続いて、ここから西へ 6 km先にある馬家城子村の「馬家城子古城跡」を訪問してみる(冒頭地図)。
さらに時間があれば、徳恵市中心部の南西にある、郭家鎮向陽村の 向陽古城(遼王朝&金王朝時代の城塞)も見学してみたい(冒頭地図)。
徳恵市内には合計で、26ヵ所もの城跡が点在しているという。
また、
徳恵公路客運バスターミナル(徳恵鉄道駅に隣接。市内外の各鎮や村へ向かう郷村バスの発着所)から、上河湾鎮行バスが 1時間に一本ある(7~9元。最終便は 15:20発)。これに乗車し、途中の山間部にある古城を巡ってみてもいいかもしれない。下地図
。
おそらく 省道「S 303」を東進すると思われるので、これと 郷道「X 026」との三差路あたりで下車すると、 そこで待ち構える白タクに頼んで、梨樹園子古城(徳恵市大房身鎮梨樹園子村)まで送ってもらえる。ついでに、南側にある 楊家大橋古城(徳恵市楊家大橋村)も訪問してみたい。下地図。
なお、徳恵市朝陽郷双城子村にある「双城子古城②」に関しては、長春市九台区上河湾鎮からアクセスした方が近い(上地図)。
この「双城子古城②」も、遼王朝&金王朝時代に築城されており、 1999年に吉林省政府により史跡指定を受けている(下写真)。現在、徳恵県朝陽郷の北西 2.5 kmの場所に立地する。
内城と外城の二重構造になっていることから、双城子古城と命名されるわけだが、外城が 遼王朝&金王朝時代に建造されたものである(縦横各 1,000 mの正方形型で、全長 4,000 mの土塁城壁)。現在は、風雨による浸食を受け、土塁城壁の損傷が激しく、特に東面城壁と南面城壁はすでに喪失され、平地化してしまっている。西面城壁と北面城壁に関しては、断片的に遺構が残るものの、城門の位置などを特定するのは困難な状態に陥っている。

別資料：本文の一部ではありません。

Lemma moved_owned_components :
  owned_components (framed p l) (board_object (length p + 45) ff) =
  refs_at (length p + 45) (flat_held ++ grouped_offsets).
Proof.
  assert (forall ks, Forall (fun k => 1 <= k <= 45) ks ->
            Forall (fun c => is_component (framed p l) c = true)
                   (refs_at (length p + 45) ks)) as Hall.
  { intros ks H. apply Forall_refs_at.
    eapply Forall_impl; [exact H|]. intros k Hk. now apply moved_is_component. }
  unfold owned_components, flat_components, grouped_components.
  change (flat_map (fun kv => direct_refs (snd kv))
                   (obj_dict (board_object (length p + 45) ff)))
    with (refs_at (length p + 45) flat_held).
  change (flat_map (fun kv => grouped_refs (snd kv))
                   (obj_dict (board_object (length p + 45) ff)))
    with (refs_at (length p + 45) grouped_offsets).
  rewrite !filter_all
    by first [apply Hall, flat_held_range|apply Hall, grouped_offsets_range].
  unfold refs_at. now rewrite map_app.
Qed.

Lemma moved_snapshot_component (d k : nat) :
  k < 45 -> d <= snapshot_depth ->
  snapshot d (framed p l) (VRef (length p + 45 + S k)) =
  snapshot d (board_objects 0 ff) (VRef (S k)).
Proof.
  intros Hk Hd.
  destruct (lookup_lt_is_Some_2 fresh_components k) as [o Ho].
  { now rewrite fresh_components_length. }
  destruct d as [|d]; [reflexivity|].
  rewrite !snapshot_ref.
  rewrite (moved_component k o Ho).
  change (object_at (board_objects 0 ff) (VRef (S k)))
    with (fresh_components !! k).
  rewrite Ho. f_equal.
  apply map_ext_in. intros [n v] Hin. cbn [fst snd]. f_equal.
  apply snapshot_ref_free.
  apply (ref_free_le snapshot_depth); [lia|].
  pose proof fresh_components_ref_free as F.
  rewrite Forall_forall in F.
  specialize (F o (list_elem_of_lookup_2 _ _ _ Ho)).
  rewrite forallb_forall in F. exact (F (n, v) Hin).
Qed.

Lemma moved_snapshot_refs (d first n : nat) :
  1 <= first -> first + n <= 46 -> d <= snapshot_depth ->
  map (snapshot d (framed p l)) (refs (length p + 45) first n) =
  map (snapshot d (board_objects 0 ff)) (refs 0 first n).
Proof.
  intros H1 H2 Hd. unfold refs, refs_at. rewrite !map_map.
  apply map_ext_in. intros k Hk. apply in_seq in Hk.
  destruct k as [|k]; [lia|].
  apply moved_snapshot_component; lia.
Qed.

Lemma moved_snapshot :
  snapshot snapshot_depth (framed p l) (VRef (length p + 0)) =
  snapshot snapshot_depth (board_objects 0 ff) (VRef 0).
Proof.
  unfold snapshot_depth.
  rewrite (snapshot_ref _ (framed p l)).
  rewrite (object_at_framed p l 0 _ moved_board).
  cbn [obj_class obj_dict board_object board_dict map fst snd].
  rewrite !snapshot_list, !snapshot_dict.
  cbn [map fst snd]. rewrite !snapshot_list.
  rewrite !moved_snapshot_refs by (unfold snapshot_depth; lia).
  rewrite !moved_snapshot_component by (unfold snapshot_depth; lia).
  reflexivity.
Qed.

End Moved.

(** X12.  [initialize_components] can be run again on a constructed
    registry.  It allocates 45 new components and gives the board the same
    snapshot as before; the components the board owned before are still in
    the store, unchanged, but the board owns none of them any more. *)
Theorem initialize_components_again
    (s0 : store) (ff : string) (mb : value) (s : store) :
  Mainboard_new ff s0 = (Ok mb, s) ->
  exists s2 o o2,
    initialize_components mb s = (Ok tt, s2) /\
    length s2 = length s + 45 /\
    object_at s mb = Some o /\
    object_at s2 mb = Some o2 /\
    length (owned_components s2 o2) = 45 /\
    (forall c, In c (owned_components s o) ->
               object_at s2 c = object_at s c /\
               ~ In c (owned_components s2 o2)) /\
    snapshot snapshot_depth s2 mb = snapshot snapshot_depth s mb.
Proof.
  intros H.
  pose proof (constructed_snapshot_now _ _ _ _ H) as Hsnap.
  apply constructed_inv in H as [-> ->].
  set (l2 := board_object (length s0 + 45) ff
             :: fresh_components ++ fresh_components).
  assert (l2 !! 0 = Some (board_object (length s0 + 45) ff)) as Hb
    by reflexivity.
  assert (forall k o, fresh_components !! k = Some o ->
                      l2 !! (46 + k) = Some o) as Hc.
  { intros k o Ho. unfold l2.
    change ((fresh_components ++ fresh_components) !! (45 + k) = Some o).
    rewrite lookup_app_r by (rewrite fresh_components_length; lia).
    rewrite fresh_components_length.
    now replace (45 + k - 45) with k by lia. }
  exists (framed s0 l2), (board_object (length s0) ff),
         (board_object (length s0 + 45) ff).
  split; [apply initialize_components_again_store|].
  split.
  { unfold framed, l2, board_objects. rewrite !length_app. cbn [length].
    rewrite !length_app, !fresh_components_length. lia. }
  split; [apply board_framed with (ff := ff), held_self|].
  split; [now apply object_at_framed|].
  rewrite (moved_owned_components s0 l2 ff Hc).
  rewrite (owned_components_framed _ _ ff (held_self _ _)).
  split; [now rewrite length_refs_at|].
  split.
  - assert (Forall (fun k => 1 <= k <= 45) (flat_held ++ grouped_offsets))
      as R.
    { apply Forall_app.
      split; [apply flat_held_range|apply grouped_offsets_range]. }
    rewrite Forall_forall in R.
    intros c Hin. apply in_refs_at in Hin as (k & -> & Hk).
    apply list_elem_of_In, R in Hk. split.
    + destruct k as [|k]; [lia|].
      destruct (lookup_lt_is_Some_2 fresh_components k) as [o Ho].
      { rewrite fresh_components_length. lia. }
      rewrite (component_framed _ _ ff (held_self _ _) k o Ho).
      apply object_at_framed. unfold l2.
      change ((fresh_components ++ fresh_components) !! k = Some o).
      now apply lookup_app_l_Some.
    + intros Hin. apply in_refs_at in Hin as (j & E & Hj).
      apply list_elem_of_In, R in Hj. injection E as E. lia.
  - rewrite Hsnap. now apply moved_snapshot.
Qed.

Lemma initialize_components_again_witness :
  Mainboard_new "ATX" [] = (Ok (VRef 0), board_objects 0 "ATX") /\
  exists s2 o o2,
    initialize_components (VRef 0) (board_objects 0 "ATX") = (Ok tt, s2) /\
    length s2 = length (board_objects 0 "ATX") + 45 /\
    object_at (board_objects 0 "ATX") (VRef 0) = Some o /\
    object_at s2 (VRef 0) = Some o2 /\
    length (owned_components s2 o2) = 45 /\
    (forall c, In c (owned_components (board_objects 0 "ATX") o) ->
               object_at s2 c = object_at (board_objects 0 "ATX") c /\
               ~ In c (owned_components s2 o2)) /\
    snapshot snapshot_depth s2 (VRef 0) =
    snapshot snapshot_depth (board_objects 0 "ATX") (VRef 0).
Proof.
  split; [reflexivity|].
  apply (initialize_components_again [] "ATX"). reflexivity.
Defined.

(** ** The order of the reads in [run_diagnostics] *)

(** X13.  [run_diagnostics] reads the post code before anything else: when
    the [specs] of the debug system are replaced by a dictionary without
    the key ['post_code'], it raises [KeyError] for that key, and neither
    the components nor the temperatures are looked at. *)
Theorem run_diagnostics_missing_post_code
    (F : framework) (a b : addr) (s s' : store) (d : list (string * value)) :
  a <> b ->
  getattr F (VRef a) "debug_features" s = (Ok (VRef b), s) ->
  dict_get "post_code" d = None ->
  setattr (VRef b) "specs" (VDict d) s = (Ok tt, s') ->
  run_diagnostics F (VRef a) s' = (Raise (KeyError "post_code"), s').
Proof.
  intros Hab Hdbg Hd Hw.
  apply setattr_Ok in Hw as (ob & Hb & ->); [|reflexivity].
  unfold run_diagnostics. unfold bind at 1.
  rewrite (write_getattr F s b ob "specs" (VDict d) Hb a _ _ Hab Hdbg).
  unfold bind at 1.
  rewrite (getattr_at F _ b _ _ (write_lookup_eq s b ob "specs" (VDict d) Hb)).
  rewrite (read_own F _ _ _ (VDict d)) by apply attr_of_set_eq.
  unfold bind at 1, getitem. now rewrite Hd.
Qed.

Lemma run_diagnostics_missing_post_code_witness :
  let s := board_objects 0 "ATX" in
  let s' := <[35 := set_field "specs" (VDict [("voltage_monitoring", VBool true)])
                      (component_object "Debug System" debug_specs)]> s in
  getattr bare (VRef 0) "debug_features" s = (Ok (VRef 35), s) /\
  setattr (VRef 35) "specs" (VDict [("voltage_monitoring", VBool true)]) s =
    (Ok tt, s') /\
  run_diagnostics bare (VRef 0) s' = (Raise (KeyError "post_code"), s').
Proof.
  cbv zeta. split; [reflexivity|]. split; [reflexivity|].
  apply (run_diagnostics_missing_post_code bare 0 35 (board_objects 0 "ATX") _
           [("voltage_monitoring", VBool true)]);
    first [lia|reflexivity].
Defined.
(** C9 as stated fails: the second car was selected; the trains were
    removed and the selection became null, and seats and mass are not back at
    their defaults.  And with a car selected, spinning the track progress
    spinner to 9 writes 9 to the store, which no pull from the car (at 3)
    would. *)
Lemma null_selection_resets_nothing :
  _selectedVehicle (fst Examples.secondCar) = Some (Examples.vehicle 11, 1%nat) /\
  _selectedVehicle (fst Examples.trainsRemoved) = None /\
  _seats (fst Examples.trainsRemoved) = 4 /\
  _mass (fst Examples.trainsRemoved) = 111 /\
  _seats Examples.freshModel = 0 /\
  _mass Examples.freshModel = 0 /\
  mirroredFields (fst Examples.trainsRemoved) <> mirroredFields Examples.freshModel /\
  _trackProgress
    (fst (step Examples.noTargets Examples.game0 (TrackProgressSpun 9) Examples.secondCar))
    = 9 /\
  Car.trackProgress (_car Examples.game0 (Examples.vehicle 11)) = 3.
Proof. repeat split. discriminate. Qed.

(** * More of the view model *)

Section HierarchyFacts.

Variable getTargets :
  Z -> option (ParkRide.t * nat) -> option (RideTrain.t * nat) ->
  option (RideVehicle.t * nat) -> list VehicleSpan.

(** The vehicles of a train selection and the trains of a ride selection,
    as the computed stores [_vehicles] and [_trains] take them. *)
Local Abbreviation vehiclesOf selection :=
  (match selection with
   | Some (train, _) => RideTrain._vehicles train
   | None => []
   end).

Local Abbreviation trainsOf selection :=
  (match selection with
   | Some (ride, _) => ParkRide._trains ride
   | None => []
   end).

対して内城は、ロシア帝国の南下に対抗すべく、清朝が古城遺跡内部に新たに建造した要塞陣地である(1900年)。外城と同様に正方形型に近く、東面城壁 410 m、西面城壁 411 m、南面と北面城壁は 416 mで、土塁全長は 1,753 mであった。
現在、西面城壁は最も保存状態が良好で、東面、南面、北面の三面に関しては、断片的に土塁遺構が残されるのみである。それらの残余土塁の高度は 2 m前後で、頂上部が 2~3 m、基底部分が 6~9 mとなっており、一定ではない。
なお、南面と北面の土塁中央には、それぞれ 城門(横幅 10 m)が一つずつ設置されていた。また、土塁壁の南隅には、今も砲台の台座跡が残されているが、残りの三方向の隅にもあった砲台台座は、すでに喪失されてしまっている。
徳恵市内のホテルに戻り荷物を回収後、「徳恵駅」まで移動し、ここから普通列車で
長春鉄道駅
へ戻ることにした(16:32発、16:41発、18:15発、18:32発のいずれかを選択。乗車時間 55分、14.5元)。高速鉄道だと乗車時間 23分(運賃 38.5元)だが、徳恵西駅 ⇔ 長春西駅といずれも市街地から遠い発着駅となってしまう。